(* ===== verification/PolicyExamples.v ===== *)
(** * A configuration of the core

    Two groups, one inside the other, three rules, and the theorems on rules,
    policy and routing at this configuration. *)

From S2P Require Import Prelude FfiAbi RustStr IpText Target Rules RulesFacts Policy PolicyFacts UrlTest.
Local Open Scope Z_scope.

Definition demo_outer : Group := mk_group (lit "Outer") Select [lit "Inner"; lit "node-a"] (lit "http://t.test/") 300 50.
Definition demo_inner : Group := mk_group (lit "Inner") UrlTest [lit "node-a"; lit "node-b"] (lit "http://t.test/") 300 50.
Definition demo_config : Config :=
  mk_config [lit "node-a"; lit "node-b"] [demo_outer; demo_inner]
    [lit "DOMAIN-SUFFIX,example.org,Outer"; lit "AND,((IP-CIDR,1-5),(DST-PORT,443)),Inner"; lit "MATCH,GLOBAL"]
    FfiAbi.Rule ∅ true.

Definition demo_core : Policy :=
  match Core_new demo_config with Some (Ok p) => p | _ => mk_policy FfiAbi.Direct [] [] ∅ ∅ end.

Lemma demo_core_new : Core_new demo_config = Some (Ok demo_core).
Proof.
  assert (E : match Core_new demo_config with Some (Ok _) => true | _ => false end = true) by (vm_compute; reflexivity).
  unfold demo_core. by destruct (Core_new demo_config) as [[p| |]|].
Qed.

(** The core after the member of the outer group is changed, a probe and the end
    of a round of tests. *)
Definition demo_later : Policy :=
  choose_best demo_inner (record_delay (select demo_config demo_core (lit "Outer") (lit "node-a") (Ok tt)).2 (lit "node-b") 30)
    (Some (lit "node-b", 30)).

Lemma demo_later_reached : core_reaches demo_config demo_later.
Proof.
  eapply cr_step; [|apply ps_choose; [right; left | right; left]].
  eapply cr_step; [|apply ps_probe]. eapply cr_step; [|apply ps_select]. apply cr_new, demo_core_new.
Qed.

Definition demo_dns (host : str) (port : Z) : option IpAddr := Some (V4 3).
Definition demo_target (host : string) : Target := mk_target (lit host) 443.
Definition decided (d : outcome RouteDecision * nat) : option (str * str * str * nat) :=
  match d with (Ok d, k) => Some (node d, group d, rule d, k) | _ => None end.

(** A domain decides without DNS; the address decides with one lookup; a later
    selection is followed. *)
Example demo_routes :
  decided (route_decision demo_dns demo_config demo_core demo_core (demo_target "WWW.Example.org.") (lit "tcp")) =
    Some (lit "node-a", lit "Outer", lit "DomainSuffix(example.org)", 0%nat) /\
  decided (route_decision demo_dns demo_config demo_core demo_core (demo_target "other.net") (lit "tcp")) =
    Some (lit "node-a", lit "Inner", lit "And(((IP-CIDR,1-5),(DST-PORT,443)))", 1%nat) /\
  decided (route_decision demo_dns demo_config demo_later demo_later (demo_target "other.net") (lit "tcp")) =
    Some (lit "node-b", lit "Inner", lit "And(((IP-CIDR,1-5),(DST-PORT,443)))", 1%nat).
Proof. vm_compute. done. Qed.

(** A group inside itself, an unknown member and an unknown target are refused. *)
Definition accepted (c : Config) : bool := match validate c with Some (Ok _) => true | _ => false end.
Example demo_validation :
  accepted demo_config = true /\
  accepted (mk_config [] [mk_group (lit "A") Select [lit "B"] [] 1 0;
    mk_group (lit "B") Select [lit "A"] [] 1 0] [] FfiAbi.Rule ∅ true) = false /\
  accepted (mk_config [] [mk_group (lit "A") Select [lit "C"] [] 1 0] [] FfiAbi.Rule ∅ true) = false /\
  accepted (mk_config [] [] [lit "MATCH,A"] FfiAbi.Rule ∅ true) = false.
Proof. vm_compute. done. Qed.

(** ** Witnesses *)

Lemma ip_set_is_union_witness : ipset_match (IpSet_new [(1, 5); (4, 9); (20, 30)] false) (V4 7) = xorb true false.
Proof. exact (ip_set_is_union [(1, 5); (4, 9); (20, 30)] false (V4 7)). Defined.

Definition demo_domains : DomainSet := mk_domains {[lit "a.test"]} {[lit "example.org"]} [lit "ads"] [].
Lemma domain_set_is_union_witness : exists m,
  evaluate m (lit "www.example.org") None 443 (lit "tcp") false = Some true /\
  ((exists d, d ∈ exact demo_domains /\ m = Domain d) \/ (exists d, d ∈ suffix demo_domains /\ m = Suffix d) \/
   (exists k, k ∈ keywords demo_domains /\ m = Keyword k) \/ (exists r, r ∈ regex demo_domains /\ m = MRegex r)).
Proof. apply (domain_set_is_union demo_domains (lit "www.example.org") 443 (lit "tcp")). vm_compute. reflexivity. Defined.

Definition demo_rule_text : str := lit "AND,((IP-CIDR,1-5),(DST-PORT,443)),Inner".
Definition demo_rule : Rules.Rule := match Rule_parse demo_rule_text with Ok r => r | _ => mk_rule All [] false end.
Lemma demo_rule_parsed : Rule_parse demo_rule_text = Ok demo_rule.
Proof.
  assert (E : match Rule_parse demo_rule_text with Ok _ => true | _ => false end = true) by (vm_compute; reflexivity).
  unfold demo_rule. by destruct (Rule_parse demo_rule_text).
Qed.

Lemma parsed_rules_bounded_witness : (height (matcher demo_rule) <= 64)%nat.
Proof. exact (parsed_rules_bounded demo_rule_text demo_rule demo_rule_parsed). Defined.

Lemma selection_invariant_witness :
  exists n, selection demo_later !! group_name demo_inner = Some n /\ n ∈ group_proxies demo_inner.
Proof. exact (proj1 (selection_invariant demo_config demo_later demo_later_reached) demo_inner ltac:(right; left)). Defined.

Lemma demo_plain : Forall (fun r => plain (matcher r) = true /\ no_resolve r = false) (rules demo_core).
Proof.
  assert (E : forallb (fun r => plain (matcher r) && negb (no_resolve r)) (rules demo_core) = true) by (vm_compute; reflexivity).
  apply Forall_forall. intros r Hr. rewrite forallb_forall in E. apply list_elem_of_In, E, andb_true_iff in Hr as [? ?%negb_true_iff].
  done.
Qed.

Lemma lazy_routing_is_eager_witness :
  (route_decision demo_dns demo_config demo_core demo_later (demo_target "other.net") (lit "tcp")).1 =
  eager_decision demo_dns demo_config demo_core demo_later (demo_target "other.net") (lit "tcp").
Proof.
  exact (lazy_routing_is_eager demo_dns demo_config demo_core demo_later (demo_target "other.net") (lit "tcp")
           ltac:(vm_compute; reflexivity) demo_plain).
Defined.

(** A round in which another task selects a member and probes it before the second
    answer. *)
Definition demo_round : Policy :=
  record_delay (record_delay (select demo_config (record_delay demo_core (lit "node-a") 200) (lit "Inner") (lit "node-b") (Ok tt)).2
    (lit "node-b") 90) (lit "node-b") 40.

Lemma demo_round_run : url_round (pstep demo_config) (zip (group_proxies demo_inner) [Some 200; Some 40]) demo_core None
  demo_round (Some (lit "node-b", 40)).
Proof.
  apply ur_answer. eapply ur_other; [apply (ps_select _ _ (lit "Inner") (lit "node-b") (Ok tt))|].
  eapply ur_other; [apply (ps_probe _ _ (lit "node-b") 90)|]. apply ur_answer. apply ur_end.
Qed.

Lemma url_test_within_tolerance_witness : exists n b,
  selection (choose_best demo_inner demo_round (Some (lit "node-b", 40))) !! group_name demo_inner = Some n /\
  n ∈ group_proxies demo_inner /\ b <= 40.
Proof.
  destruct (url_test_within_tolerance demo_config demo_inner demo_core demo_round (Some (lit "node-b", 40)) [Some 200; Some 40]
    (cr_new _ _ demo_core_new) ltac:(right; left) demo_round_run) as (_ & _ & Hm).
  destruct (Hm (lit "node-b") 40 ltac:(right; left)) as (n & b & _ & Hle & Hs & Hn & _). exists n, b.
  split; [exact Hs|]. split; [exact Hn|]. apply (Hle (lit "node-b")). right. left.
Defined.

(** The selected node is down and the other one answers in 60 ms. *)
Lemma url_test_keeps_dead_member_witness :
  selection (record_delay (record_delay (record_delay demo_core (lit "node-a") 20) (lit "node-b") 60) (lit "node-b") 60)
    !! group_name demo_inner = Some (lit "node-a").
Proof.
  apply (url_test_keeps_dead_member (fun _ _ => False) demo_inner (lit "node-a") 20 [[None; Some 60]; [None; Some 60]]
    (record_delay demo_core (lit "node-a") 20)).
  - eapply ut_round; [done | apply ur_fail, ur_answer, ur_end|]. eapply ut_round; [done | apply ur_fail, ur_answer, ur_end|].
    apply ut_end.
  - done.
  - vm_compute. reflexivity.
  - vm_compute. reflexivity.
  - vm_compute. discriminate.
  - apply Forall_cons; split; [|apply Forall_cons; split; [|by apply Forall_nil]]; intros d m Hin; (apply elem_of_cons in Hin as [E|Hin]; [discriminate E|]);
      (apply elem_of_cons in Hin as [E|Hin]; [injection E as -> ->; split; [discriminate | vm_compute; discriminate]|]);
      by apply elem_of_nil in Hin.
Defined.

- WHAT YOU ARE ASKED TO DO:
Say how many lines above include "intros", please, and nothing else.

- WORKED SOLUTION:
2